Sprawa szczepień wciąż wywołuje duże emocje i niepokój mieszkańców powiatu wadowickiego, którzy mają gorsze warunku zabezpieczenia zdrowotnego niż w ościennych powiatach. Wczoraj zaszczepiono w punktach w wadowickim tylko 188 osób.
Dla porównania w o wiele mniejszych powiatach suskim 317, oświęcimskim 528. Tak można byłoby wymieniać kolejne powiaty w Małopolsce i w każdym byłoby lepiej niż w wadowickim. Jest jeden powiat proszowicki, w którym zaszczepiono 147 osób, tyle tylko, że mieszka w nim czterokrotnie mniej mieszkańców.

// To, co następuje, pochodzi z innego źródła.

(** The scores under a key are numbers. *)
Definition numbers (now : Time) (K : keyspace) (k : string) : Prop := nan_free (scoresAt now K k).

(** Bounds of the documented forms. *)
Definition lexBounds (min max : string) : Prop := exists lo hi,
  min = lexText lo /\ max = lexText hi /\ lo <> PosInf /\ hi <> NegInf.

(** ZADD XX of a missing key creates an empty sorted set.  ZCARD of a missing key and pops of
    a negative number of members panic.  A reverse ZRange takes the ranks of the ascending
    order and then reverses, which is the descending order for the whole range only.  A
    lexicographic range has bounds of the documented forms, and no "+" below or "-" above:
    the code takes "+" as a lower bound for the empty name, and "-" as an upper bound too. *)
Definition zsetAllowed {A} (c : ZSetCall A) (now : Time) (K : keyspace) : Prop :=
  match c with
  | CZAdd k ms _ xx _ _ _ =>
      alive now K k /\ numbers now K k /\ Forall regular ms /\ ms <> [] /\
      (xx = true -> vis now K k <> None)
  | CZIncrBy k _ _ | CZRem k _ => alive now K k
  | CZCard k => vis now K k <> None
  | CZRank k _ | CZRevRank k _ => numbers now K k
  | CZRange k start stop rev _ => numbers now K k /\ (rev = true -> start = 0 /\ stop = -1)
  | CZRangeByLex k min max _ _ => numbers now K k /\ lexBounds min max
  | CZLexCount _ min max => lexBounds min max
  | CZRangeByScore k min max _ _ _ _ _ | CZRevRangeByScore k max min _ _ _ _ _ =>
      numbers now K k /\ F64.IsNaN min = false /\ F64.IsNaN max = false
  | CZPopMin k n | CZPopMax k n => numbers now K k /\ 0 <= n
  | CZUnionStore _ keys _ agg => Forall (isZSet now K) keys /\ agg ∈ aggregates
  | CZInterStore _ keys _ agg => keys <> [] /\ Forall (isZSet now K) keys /\ agg ∈ aggregates
  | _ => True
  end.

(** ** Cursors *)

(** One page of the items in order: at most [count] from [cursor] on, and the next cursor,
    which is 0 at the end. *)
Definition page {X} (name : X -> string) (emit : X -> list string) (pattern : string)
    (cursor count : Z) (items : list X) : Z * list string :=
  let count := if count <=? 0 then 10 else count in
  let from := if llen items <=? cursor then 0 else cursor in
  (if llen items <=? from + count then 0 else from + count,
   concat (emit <$> filter (fun x => scanMatch pattern (name x)) (ltake count (ldrop from items)))).

(** The items of an iteration, in the order of their names. *)
Definition inOrder (P : string -> Prop) (l : list string) : Prop :=
  enumerates P l /\ StronglySorted (fun a b => str_ltb b a = false) l.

Dotychczas w powiecie wadowickim zaszczepiono 19 666 osób, z czego druga dawką 4982.
W kolejce do szczepienia w powiecie wadowickim czeka prawie 50 tysięcy mieszkańców. Wielu z nich zamiast czekać na miejsce w którymś z 19 punktów szczepień w wadowickim szuka sobie miejsca w innych ośrodkach np. w Krakowie.
W zeszłym tygodniu starosta wadowicki oświadczył, że "nieprawdą jest", że w powiecie wadowickim jest zbyt mała liczba punktów szczepień. Oświadczenie starosty skrytykowało wielu mieszkańców, którzy od trzech miesięcy domagają się uruchomienia dodatkowych ośrodków, w tym w ZZOZ w Wadowicach, by mogli się zaszczepić.
Po wielu dyskusjach i naciskach w tym tygodniu ruszył nowy punkt szczepień w ZZOZ w Wadowicach przy ulicy Karmelickiej.
Niestety, nie uda się osiągnąć planowanego pułapu minimum 1500 szczepień tygodniowo. W tym tygodniu wadowicki szpital będzie mógł zaszczepić jedynie 270 osób. W poniedziałek (26.04) ma zostać otwarty nowy punkt szczepień w Wadowickim Centrum Kultury, a także kolejny na powstać w Kalwarii Zebrzydowskiej.
Ministerstwo Zdrowia podało w środę, że w powiecie wadowickim zmarło kolejne 6 osób zarażonych Covid-19, a u 50 nowych wykryto koronawiursa.